It was high time I went out in my garden to harvest my basil. Or so I thought. Here's what it looked like a few weeks earlier:
Healthy and doing great. I had already harvested a bit for caprese salad, but now it was time for a large harvest. Or so I thought. The leaves looked a little pale. Upon closer inspection, here's what they looked like:
There were plenty of good leaves, without spots or yellowing, and there were many "good" leaves with what looked like dirt on them. I thought I'd simply wash them off and use them. Then I researched a little on the internet, and discovered to my dismay that my basil plants were infected with basil downy mildew.
Ack. Here is a helpful link about this disease. I decided to hack the plants down, spray them with neem oil (an organic alternative), and see what happened.
You can't imagine--but maybe you can--how sad this was to do in the middle of summer, when I should have had basil for at least two more months. No caprese, no pesto, no home-seasoned spaghetti sauce. This was a sad day in my garden.

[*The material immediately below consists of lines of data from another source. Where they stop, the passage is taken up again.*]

(** ** Cell 3: equilibrium geometry and force constant *)

Lemma argmin_from_spec (rest pre : list R) (best_i : nat) (best : R) :
  (best_i < length pre)%nat ->
  nth best_i pre 0 = best ->
  (forall j, (j < length pre)%nat -> best <= nth j pre 0) ->
  let r := argmin_from best_i best (length pre) rest in
  (r < length (pre ++ rest))%nat
  /\ forall j, (j < length (pre ++ rest))%nat ->
       nth r (pre ++ rest) 0 <= nth j (pre ++ rest) 0.
Proof.
  revert pre best_i best.
  induction rest as [| x rest IH]; intros pre best_i best Hi Hbest Hmin; cbv zeta.
  - simpl. rewrite app_nil_r. split; [exact Hi |].
    intros j Hj. rewrite Hbest. apply Hmin. exact Hj.
  - simpl argmin_from.
    replace (pre ++ x :: rest) with ((pre ++ [x]) ++ rest)
      by (rewrite <- app_assoc; reflexivity).
    replace (S (length pre)) with (length (pre ++ [x]))
      by (rewrite length_app; simpl; lia).
    assert (Hlast : nth (length pre) (pre ++ [x]) 0 = x).
    { rewrite app_nth2 by lia. rewrite Nat.sub_diag. reflexivity. }
    destruct (Rlt_dec x best) as [Hlt | Hge].
    + apply IH.
      * rewrite length_app; simpl; lia.
      * exact Hlast.
      * intros j Hj. rewrite length_app in Hj. simpl in Hj.
        destruct (Nat.eq_dec j (length pre)) as [-> | Hne].
        -- rewrite Hlast. lra.
        -- rewrite app_nth1 by lia.
           assert (best <= nth j pre 0) by (apply Hmin; lia). lra.
    + apply IH.
      * rewrite length_app; simpl; lia.
      * rewrite app_nth1 by lia. exact Hbest.
      * intros j Hj. rewrite length_app in Hj. simpl in Hj.
        destruct (Nat.eq_dec j (length pre)) as [-> | Hne].
        -- rewrite Hlast. lra.
        -- rewrite app_nth1 by lia. apply Hmin. lia.
Qed.

Lemma np_argmin_spec (a : list R) :
  (0 < length a)%nat ->
  exists idx, np_argmin a = Ok idx
              /\ (idx < length a)%nat
              /\ forall j, (j < length a)%nat -> nth idx a 0 <= nth j a 0.
Proof.
  destruct a as [| x rest]; simpl length; intros Hpos; [lia |].
  exists (argmin_from 0 x 1 rest). split; [reflexivity |].
  apply (argmin_from_spec rest [x] 0 x).
  - simpl. lia.
  - reflexivity.
  - intros j Hj. simpl in Hj. replace j with 0%nat by lia. simpl. lra.
Qed.

Lemma getitem_ok (a : list R) (i : nat) :
  (i < length a)%nat -> getitem a i = Ok (nth i a 0).
Proof.
  intros Hi. unfold getitem. rewrite (nth_error_nth' a 0 Hi). reflexivity.
Qed.

Lemma E_fine_nth (i : nat) :
  (i < 200)%nat -> nth i E_fine 0 = spl_eval E_spline (nth i r_fine 0).
Proof.
  intros Hi. unfold E_fine.
  rewrite (nth_indep _ 0 (spl_eval E_spline 0))
    by (rewrite length_map, r_fine_length; exact Hi).
  apply map_nth.
Qed.

(** C5: the cell finds an index [Req_idx] of the 200-point grid at which
    the interpolated energy is smallest over the grid, takes [r_eq] from
    the grid at that index, and [k] is the value at [r_eq] of the spline
    [cE]; under scipy's contract for [derivative] on the energy spline and
    on its derivative [fE], [k] is the derivative at [r_eq] of the
    derivative of the energy spline. *)
Theorem equilibrium_geometry :
  derivative_contract E_spline -> derivative_contract fE ->
  exists idx req kval,
    Req_idx = Ok idx /\ r_eq = Ok req /\ k = Ok kval
    /\ length r_fine = 200%nat /\ length E_fine = 200%nat
    /\ (idx < 200)%nat
    /\ (forall i, (i < 200)%nat -> nth idx E_fine 0 <= nth i E_fine 0)
    /\ (forall i, (i < 200)%nat ->
          spl_eval E_spline req <= spl_eval E_spline (nth i r_fine 0))
    /\ req = nth idx r_fine 0
    /\ kval = spl_eval cE req
    /\ (forall x, derivable_pt_lim (spl_eval E_spline) x (spl_eval fE x))
    /\ derivable_pt_lim (spl_eval fE) req kval.
Proof.
  intros HdE HdF.
  destruct (np_argmin_spec E_fine) as (idx & Hidx & Hlt & Hmin).
  { rewrite E_fine_length. lia. }
  rewrite E_fine_length in Hlt, Hmin.
  exists idx, (nth idx r_fine 0), (spl_eval cE (nth idx r_fine 0)).
  unfold k, r_eq, Req_idx. rewrite Hidx. cbn [bind].
  rewrite getitem_ok by (rewrite r_fine_length; exact Hlt). cbn [bind].
  refine (conj eq_refl (conj eq_refl (conj eq_refl
           (conj r_fine_length (conj E_fine_length (conj Hlt (conj Hmin
             (conj _ (conj eq_refl (conj eq_refl (conj _ _))))))))))).
  - intros i Hi. rewrite <- !E_fine_nth by assumption. apply Hmin. exact Hi.
  - exact HdE.
  - apply HdF.
Qed.
(** * A shallow embedding of the ai-chat-agent front end

    The development follows the TypeScript sources module by module:
    - [JsString]      the string primitives the code relies on
                      (toLowerCase, trim, startsWith);
    - [Regex]         the two regular expressions of the canned-response
                      selector, with a derivative matcher;
    - [Auth]          src/lib/auth.ts (mock localStorage authentication);
    - [Validators]    src/lib/validators.ts (file validation);
    - [Double]        the double-precision arithmetic behind
                      [Math.floor(Math.random() * n)];
    - [AiAgent]       the aiAgentWrapper module (canned responses);
    - [ChatStore]     the Zustand chat store;
    - [UseChat]       app/chat/hooks/useChat.ts;
    - [UploadHandler] app/chat/hooks/useUploadHandler.ts;
    - [VoiceRecorder] app/chat/hooks/useVoiceRecorder.ts;
    - [RegexExt], [FormValidators]  the form validators of validators.ts;
    - [UserStore]     the Zustand user store;
    - [AuthPages]     the registration and login pages;
    - [AgentHistory]  formatMessageHistory of the agent wrapper;
    - [DragHandlers]  the drag handlers of useUploadHandler.ts;
    - [ChatInput], [VoiceView], [FilePreview]  the handlers and the
                      formatting helpers of the chat input components.

    Conventions.  A JavaScript string is a Rocq [string] whose characters
    are read as the code units U+0000..U+00FF.  [option] models a value
    that may be [null]/[undefined].  Asynchronous functions are cut at
    their [await]s: every piece between two awaits runs atomically on the
    single UI thread and is a function on the state. *)

From Stdlib Require Import Ascii String NArith ZArith QArith Qpower.
From stdpp Require Import gmap strings list pretty.

Local Open Scope string_scope.

(* ===================================================================== *)
(** * Strings *)
(* ===================================================================== *)

Module JsString.

Definition charCode (c : ascii) : N := N_of_ascii c.

Definition between (lo hi n : N) : bool := ((lo <=? n) && (n <=? hi))%N.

I decided a few weeks later to dig them up and trash them. According to the link about, basil downy mildew spores can survive in the soil for several years, so I'll need to be very careful where I plant future basil. I may do it in the front yard garden next year.

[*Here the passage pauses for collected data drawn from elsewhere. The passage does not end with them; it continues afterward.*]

(** One turn that is not a finish of [sid], in a world with no callback
    pending for [sid]: none is pending afterwards, and an active session
    under [sid] is followed by an active session under [sid]. *)
Lemma unfinished_step sid st w s :
  notFinishOf sid st →
  (∀ tm, In tm (timers w) → snd tm ≠ sid) →
  activeSessions w !! sid = Some s → Session.active s = true →
  (∀ tm, In tm (timers (fst (step st w))) → snd tm ≠ sid) ∧
  ∃ s', activeSessions (fst (step st w)) !! sid = Some s' ∧ Session.active s' = true.
Proof.
  intros Hst Htm Hs Ha.
  destruct st as [sock [req|sessionId itemName q|sessionId itemName delta|sessionId|]|dt];
    simpl in *.
  - split; [exact Htm|]. rewrite lookup_insert. case_decide; eauto.
  - unfold scanResult.
    destruct (truthy sessionId) as [k|]; [|eauto].
    destruct (truthy itemName) as [nm|]; [|eauto].
    destruct (activeSessions w !! k) as [s0|] eqn:Hk; [|eauto].
    simpl. split; [exact Htm|]. rewrite lookup_insert. case_decide; [|eauto].
    subst k. eexists. split; [reflexivity|]. simpl. congruence.
  - unfold quantityAdjust.
    destruct sessionId as [k|]; [|eauto].
    destruct (activeSessions w !! k) as [s0|] eqn:Hk; [|eauto].
    destruct (Session.items s0 !! _); [|eauto].
    simpl. split; [exact Htm|]. rewrite lookup_insert. case_decide; [|eauto].
    subst k. eexists. split; [reflexivity|]. simpl. congruence.
  - unfold sessionFinish.
    destruct sessionId as [k|]; [|eauto].
    destruct (activeSessions w !! k) as [s0|] eqn:Hk; [|eauto].
    simpl. split.
    + intros tm Hin. apply in_app_or in Hin as [Hin|[<-|[]]]; [eauto|exact Hst].
    + rewrite lookup_insert_ne by exact Hst. eauto.
  - eauto.
  - split.
    + intros tm Hin. apply filter_In in Hin as [Hin _]. eauto.
    + exists s. split; [|exact Ha]. rewrite lookup_foldl_evict.
      rewrite decide_False; [exact Hs|].
      intros Hin. apply list_elem_of_fmap in Hin as (tm & -> & Hin).
      apply list_elem_of_In, filter_In in Hin as [Hin _]. eapply Htm; eauto.
Qed.

(** X10: a session is evicted only through a finish of its id.  When no
    callback is pending for an id that holds an active session, then after
    any trace without a finish of that id, however much time passes, the id
    still holds an active session. *)
Theorem unfinished_session_stays sid tr :
  Forall (notFinishOf sid) tr →
  ∀ w s,
    (∀ tm, In tm (timers w) → snd tm ≠ sid) →
    activeSessions w !! sid = Some s → Session.active s = true →
    ∃ s', activeSessions (run tr w) !! sid = Some s' ∧ Session.active s' = true.
Proof.
  induction 1 as [|st tr Hst _ IH]; intros w s Htm Hs Ha; [eauto|].
  rewrite run_cons.
  destruct (unfinished_step sid st w s Hst Htm Hs Ha) as (Htm' & s1 & Hs1 & Ha1).
  eapply IH; eauto.
Qed.

Lemma unfinished_session_stays_witness :
  ∃ s', activeSessions
          (run [Tick 40000; Recv "c2" (SessionFinish (Some "s2")); Tick 40000]
               (run scenario (initial 0))) !! "s1" = Some s' ∧
        Session.active s' = true.
Proof.
  apply (unfinished_session_stays "s1"
           [Tick 40000; Recv "c2" (SessionFinish (Some "s2")); Tick 40000]
           ltac:(repeat constructor; discriminate)
           (run scenario (initial 0))
           (scanSession (scanSession (newSession "s1" "c1" 0) "APEL" 2 0) "APEL" 1 0)).
  - intros tm [].
  - vm_compute; reflexivity.
  - reflexivity.
Defined.

(** ** Time stamps *)

Lemma timesOk_step st w : timesOk w → timesOk (fst (step st w)).
Proof.
  intros Hw sid s.
  destruct st as [sock [req|sessionId itemName q|sessionId itemName delta|sessionId|]|dt];
    simpl.
  - rewrite lookup_insert. case_decide; [|apply Hw].
    intros [= <-]. simpl. split; [lia|discriminate].
  - unfold scanResult.
    destruct (truthy sessionId) as [k|]; [|apply Hw].
    destruct (truthy itemName) as [nm|]; [|apply Hw].
    destruct (activeSessions w !! k) as [s0|] eqn:Hk; [|apply Hw].
    simpl. rewrite lookup_insert. case_decide; [|apply Hw].
    intros [= <-]. simpl. destruct (Hw _ _ Hk) as [H0 _].
    split; [exact H0|]. intros u Hu. injection Hu as Hu. lia.
  - unfold quantityAdjust.
    destruct sessionId as [k|]; [|apply Hw].
    destruct (activeSessions w !! k) as [s0|] eqn:Hk; [|apply Hw].
    destruct (Session.items s0 !! _); [|apply Hw].
    simpl. rewrite lookup_insert. case_decide; [|apply Hw].
    intros [= <-]. simpl. destruct (Hw _ _ Hk) as [H0 _].
    split; [exact H0|]. intros u Hu. injection Hu as Hu. lia.
  - unfold sessionFinish.
    destruct sessionId as [k|]; [|apply Hw].
    destruct (activeSessions w !! k) as [s0|] eqn:Hk; [|apply Hw].
    simpl. rewrite lookup_insert. case_decide; [|apply Hw].
    intros [= <-]. simpl. apply (Hw _ _ Hk).
  - apply Hw.
  - intros H. apply lookup_advance_Some in H. destruct (Hw _ _ H) as [H0 H1].
    split; [lia|]. intros t Ht. specialize (H1 t Ht). lia.
Qed.

(** X13: in every world reached from the empty store, a stored session
    started no later than the current clock and was last updated between
    its start and the current clock; hence the [duration] that a finish
    reports in its summary is never negative. *)
Theorem finish_duration_nonnegative t0 tr sock sid s :
  activeSessions (run tr (initial t0)) !! sid = Some s →
  Session.startTime s ≤ now (run tr (initial t0)) ∧
  (∀ t, Session.lastUpdate s = Some t →
        Session.startTime s ≤ t ≤ now (run tr (initial t0))) ∧
  ∃ sm, snd (sessionFinish sock (Some sid) (run tr (initial t0)))
          = [Broadcast (SessionFinished sm); Broadcast (InventoryReset sid)] ∧
        sum_finishedAt sm = now (run tr (initial t0)) ∧
        0 ≤ sum_duration sm.
Proof.
  intros Hs.
  assert (Hok : timesOk (run tr (initial t0))).
  { apply (run_invariant timesOk); [apply timesOk_step|].
    intros k s0 H. simpl in H. rewrite lookup_empty in H. discriminate. }
  destruct (Hok _ _ Hs) as [H0 H1].
  split; [exact H0|]. split; [exact H1|].
  rewrite (sessionFinish_found _ _ _ _ Hs). simpl.
  eexists. split; [reflexivity|]. simpl. split; [reflexivity|lia].
Qed.

Lemma finish_duration_nonnegative_witness :
  activeSessions (run (scenario ++ [Tick 2500]) (initial 100)) !! "s1"
    = Some (scanSession (scanSession (newSession "s1" "c1" 100) "APEL" 2 100) "APEL" 1 100) ∧
  ∃ sm, snd (sessionFinish "c1" (Some "s1") (run (scenario ++ [Tick 2500]) (initial 100)))
          = [Broadcast (SessionFinished sm); Broadcast (InventoryReset "s1")] ∧
        sum_finishedAt sm = now (run (scenario ++ [Tick 2500]) (initial 100)) ∧
        0 ≤ sum_duration sm.
Proof.
  assert (H : activeSessions (run (scenario ++ [Tick 2500]) (initial 100)) !! "s1"
    = Some (scanSession (scanSession (newSession "s1" "c1" 100) "APEL" 2 100) "APEL" 1 100))
    by (vm_compute; reflexivity).
  split; [exact H|].
  exact (proj2 (proj2 (finish_duration_nonnegative 100 (scenario ++ [Tick 2500])
                         "c1" "s1" _ H))).
Defined.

When I went to Home Depot to purchase more garden Velcro tape (for my tomato plants which had fallen over yet again), I found one little pot of basil left for $4, so I purchased that and had Danny plant them in my newly dug up garlic bed. Hopefully they'll survive; so far (early August) they seem to be doing okay. I can't harvest anything yet, since I don't want to weaken them, but I'll be happy with any amount of basil this year.
A garden is a small slice of life. There are so many rewards, but there can be setbacks and sudden downturns. I need to make sure my trust is in the Lord, with both the amazing harvests and the barren times too. It's not easy, though.